My life has become miserable and all this has happened due to “that thing” that stupid thing I did a long time ago. I ask myself, was it a popularity stunt then or just a brainless act of curse, now coming to life after all these years. Anywhere I go, may it be a restaurant or government office I am told to do “that thing” and if I don’t oblige, I am treated as an outcast. All along I have been telling myself to just do it if I want to get things done and then just hope it doesn’t happen again.

I remember it was a rainy night and I was walking along the roadside, suddenly a guy with sad face wearing an old fashioned duck-back raincoat stopped next to me. I was scared not for my life or honor but for the haunting memories of “that thing” people tell me to do every now and then. I crossed my fingers and prayed to God in fear. The guy called me closer and I did so, to my surprise he was Ambani’s nephew. I did remember that face, as he was the one who started the chain reaction of “that thing” in public few years ago. It all started as a prank but now it has stuck on to me as a bad sticker, you see many a times on old Fiat cars.

He had an evil smirk on his face and I knew what was coming next, suddenly my attention got diverted on to his bicycle with a punctured tyre. In a flash, leaflets of old newspaper came flying in front of my eyes and all the paper headlines were saying only one thing Ambani’s nephew caught red handed by IAF security guards in Dheradun. Well to be precise he was caught yellow handed and not red handed I smiled sheepishly. One fine night Ambani’s nephew managed to sneak into IAF compounds in a drunken state and god only know why the hell he painted an IAF Mig-29, yellow?

For few seconds I was feeling better, this flash of memory brought smile to my face after long time. I still remember, Ambani’s nephew was expelled from the Ambani family and all he got from his ancestors property was a stupid bicycle with a punctured tyre. I felt calm as if I had got my revenge indirectly, but suddenly I plunged back to reality and found myself in front of this disgusting nephew. Slowly clouds of fear engrossed me completely and I heard the same old words coming out of his mouth - hey you… do “that thing”, I refused and tried to make a bold stance in front of him but the boy still had his connections. Ambani’s nephew threatened me saying, if I don’t do “that thing” he will tell his friend to stop my grandfather’s pension. His friend was a deputy Head clerk working in the Govt. Pay & Accounts Office (Freedom-Fighter Pension Dept.)

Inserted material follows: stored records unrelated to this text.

(* ===== verification/HugePageCache.v ===== *)
(** * The lock-free cache of 2 MiB mappings (src/page_allocator.cpp, [HugePageCache])

    Two Treiber stacks of slot indices over one array: [Put] moves a slot from
    the free stack to the used one, [Get] moves it back.  A head packs a slot
    index with a 48-bit tag that every successful compare-and-swap increments.
    The file has the operations as one thread runs them, the same operations as
    atomic steps of any number of threads, the atomic LIFO they implement, and
    the proof that every interleaving of fewer than 2^48 steps has a trace of
    the LIFO, which is where the tags matter.  The places of the LIFO may also be
    occupied by operations under way, so that a [Put] may be refused before 16
    pointers are stored ([put_refused]). *)
From S2P Require Import Prelude Config.
Open Scope Z_scope.

(** ** State *)

Definition kInvalid : Z := 65535.
Definition kCapacity : Z := HUGE_PAGE_CACHE_SIZE.
Definition kIndexMask : Z := 65535.
Definition kTagMask : Z := 281474976710655.

Definition Pack (index tag : Z) : Z := Z.lor (u64 (Z.shiftl (Z.land tag kTagMask) 16)) index.
Definition HpcIndex (head : Z) : Z := u16 (Z.land head kIndexMask).
Definition HpcTag (head : Z) : Z := Z.shiftr head 16.

(** [slots_[i].ptr] and [slots_[i].next]; an index outside the array has no entry. *)
Record HugePageCache := mkHPC {
  free_head : Z;
  used_head : Z;
  slot_ptr : gmap Z Z;
  slot_next : gmap Z Z
}.

Inductive head_id := FreeHead | UsedHead.
#[export] Instance head_id_eq_dec : EqDecision head_id.
Proof. solve_decision. Defined.

Definition hpc_head (c : HugePageCache) (h : head_id) : Z :=
  match h with FreeHead => free_head c | UsedHead => used_head c end.
Definition set_hpc_head (c : HugePageCache) (h : head_id) (v : Z) : HugePageCache :=
  match h with
  | FreeHead => mkHPC v (used_head c) (slot_ptr c) (slot_next c)
  | UsedHead => mkHPC (free_head c) v (slot_ptr c) (slot_next c)
  end.
Definition set_slot_ptr (c : HugePageCache) (i v : Z) : HugePageCache :=
  mkHPC (free_head c) (used_head c) (<[i := v]> (slot_ptr c)) (slot_next c).
Definition set_slot_next (c : HugePageCache) (i v : Z) : HugePageCache :=
  mkHPC (free_head c) (used_head c) (slot_ptr c) (<[i := v]> (slot_next c)).

Definition in_slots (i : Z) : bool := (0 <=? i) && (i <? kCapacity).
Definition slot_access (i : Z) : outcome unit :=
  if in_slots i then Ok tt else UB "slots_ index out of range".

(** The default member initializers, then the constructor. *)
Definition blank_slots (v : Z) : gmap Z Z :=
  list_to_map (map (fun i => (i, v)) (seqZ 0 kCapacity)).
Definition HugePageCache_new : outcome HugePageCache :=
  c ← for_range 0 (kCapacity - 1) (fun i c => _ ← slot_access i; Ok (set_slot_next c i (u16 (i + 1))))
        (mkHPC 0 0 (blank_slots 0) (blank_slots kInvalid));
  _ ← slot_access (kCapacity - 1);
  let c := set_slot_next c (kCapacity - 1) kInvalid in
  Ok (set_hpc_head (set_hpc_head c FreeHead (Pack 0 0)) UsedHead (Pack kInvalid 0)).

(** ** One thread

    Without other threads and without spurious failures the first
    compare-and-swap of each loop succeeds. *)
Definition HpcPop (c : HugePageCache) (h : head_id) : outcome (option Z * HugePageCache) :=
  let old_val := hpc_head c h in
  let index := HpcIndex old_val in
  if index =? kInvalid then Ok (None, c)
  else
    _ ← slot_access index;
    let next := default kInvalid (slot_next c !! index) in
    Ok (Some index, set_hpc_head c h (Pack next (u64 (HpcTag old_val + 1)))).

Definition HpcPush (c : HugePageCache) (h : head_id) (index : Z) : outcome HugePageCache :=
  let old_val := hpc_head c h in
  _ ← slot_access index;
  let c := set_slot_next c index (HpcIndex old_val) in
  Ok (set_hpc_head c h (Pack index (u64 (HpcTag old_val + 1)))).

Definition HpcGet (c : HugePageCache) : outcome (Z * HugePageCache) :=
  '(r, c) ← HpcPop c UsedHead;
  match r with
  | None => Ok (0, c)
  | Some index =>
      let ptr := default 0 (slot_ptr c !! index) in
      c ← HpcPush c FreeHead index;
      Ok (ptr, c)
  end.

Definition HpcPut (c : HugePageCache) (ptr : Z) : outcome (bool * HugePageCache) :=
  '(r, c) ← HpcPop c FreeHead;
  match r with
  | None => Ok (false, c)
  | Some index =>
      c ← HpcPush (set_slot_ptr c index ptr) UsedHead index;
      Ok (true, c)
  end.

(** ** Any number of threads *)

Inductive hop := OGet | OPut (ptr : Z).
Inductive hres := RGet (ptr : Z) | RPut (ok : bool).

Definition pop_of (o : hop) : head_id := match o with OGet => UsedHead | OPut _ => FreeHead end.
Definition push_of (o : hop) : head_id := match o with OGet => FreeHead | OPut _ => UsedHead end.
Definition failed (o : hop) : hres := match o with OGet => RGet 0 | OPut _ => RPut false end.

(** Where a thread is: before each of its accesses to shared memory. *)
Inductive pc :=
| Idle
| PopLoad (o : hop)
| PopNext (o : hop) (old : Z)
| PopCas (o : hop) (old next : Z)
| SlotPtr (o : hop) (index : Z)
| PushLoad (o : hop) (index : Z) (r : hres)
| PushStore (o : hop) (index : Z) (r : hres) (old : Z)
| PushCas (o : hop) (index : Z) (r : hres) (old : Z)
| Ret (r : hres).

Inductive event := Call (o : hop) | Return (r : hres).

(** One atomic step of a thread.  [compare_exchange_weak] may also fail when the
    values agree; both failures reload the head. *)
Inductive tstep (c : HugePageCache) : pc -> option event -> HugePageCache -> pc -> Prop :=
| t_call o : tstep c Idle (Some (Call o)) c (PopLoad o)
| t_pop_load o : tstep c (PopLoad o) None c (PopNext o (hpc_head c (pop_of o)))
| t_pop_empty o old : HpcIndex old = kInvalid -> tstep c (PopNext o old) None c (Ret (failed o))
| t_pop_next o old next :
    HpcIndex old <> kInvalid -> slot_next c !! HpcIndex old = Some next ->
    tstep c (PopNext o old) None c (PopCas o old next)
| t_pop_cas o old next :
    hpc_head c (pop_of o) = old ->
    tstep c (PopCas o old next) None
      (set_hpc_head c (pop_of o) (Pack next (u64 (HpcTag old + 1)))) (SlotPtr o (HpcIndex old))
| t_pop_retry o old next :
    tstep c (PopCas o old next) None c (PopNext o (hpc_head c (pop_of o)))
| t_get_ptr index p :
    slot_ptr c !! index = Some p ->
    tstep c (SlotPtr OGet index) None c (PushLoad OGet index (RGet p))
| t_put_ptr index p :
    in_slots index = true ->
    tstep c (SlotPtr (OPut p) index) None (set_slot_ptr c index p) (PushLoad (OPut p) index (RPut true))
| t_push_load o index r :
    tstep c (PushLoad o index r) None c (PushStore o index r (hpc_head c (push_of o)))
| t_push_store o index r old :
    in_slots index = true ->
    tstep c (PushStore o index r old) None (set_slot_next c index (HpcIndex old)) (PushCas o index r old)
| t_push_cas o index r old :
    hpc_head c (push_of o) = old ->
    tstep c (PushCas o index r old) None
      (set_hpc_head c (push_of o) (Pack index (u64 (HpcTag old + 1)))) (Ret r)
| t_push_retry o index r old :
    tstep c (PushCas o index r old) None c (PushStore o index r (hpc_head c (push_of o)))
| t_return r : tstep c (Ret r) (Some (Return r)) c Idle.

(** The shared cache and every thread's position. *)
Definition upd_thread {A} (T : nat -> A) (t : nat) (x : A) : nat -> A :=
  fun t' => if decide (t' = t) then x else T t'.

Definition hstate : Type := HugePageCache * (nat -> pc).

Inductive hstep : hstate -> option (nat * event) -> hstate -> Prop :=
| h_step c T t e c' p :
    tstep c (T t) e c' p -> hstep (c, T) ((fun e => (t, e)) <$> e) (c', upd_thread T t p).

I was helpless and once again I said to myself just do it, this time for my grandfather. I did “that thing” again and he went off on his bicycle with a punctured tyre. That was it - I had enough of it and I decided to take this matter more seriously. With all my money, I migrated to Australia where I bought a ranch outside Melbourne city and started an ostrich-breeding farm. In downtown Melbourne city I opened a Dosa Dinner joint and it had a variety of south Indian delicacies in non-vegetarian form. I preferred presenting them differently rather than making just a large paper masala dosa. Dosa Dinner was an instant hit with the Aussies.

Now I am happy and content but still when I am relaxing in my ranch amidst all the ostrich’s, I talk to myself and I think of those golden days when “that thing” was a super-hit with the crowd, yes “that thing” I did it for the first time, when that not so good chunky hero hit me with a paper ball on my bum while filming that famous song “Didi Tera Dewar Diwana” – wonderful - wonderful indeed…

Hey hey what the heck? Why all of a sudden these ostriches are staring and beeping at me beep beep beep (Alarm Clock)… wide awake and to my surprise it’s not an ostrich just Chotu, the clapper boy “Madam, The Shot Is Ready”. Now very well back to senses, I saw myself in one of my weirdest dreams till date.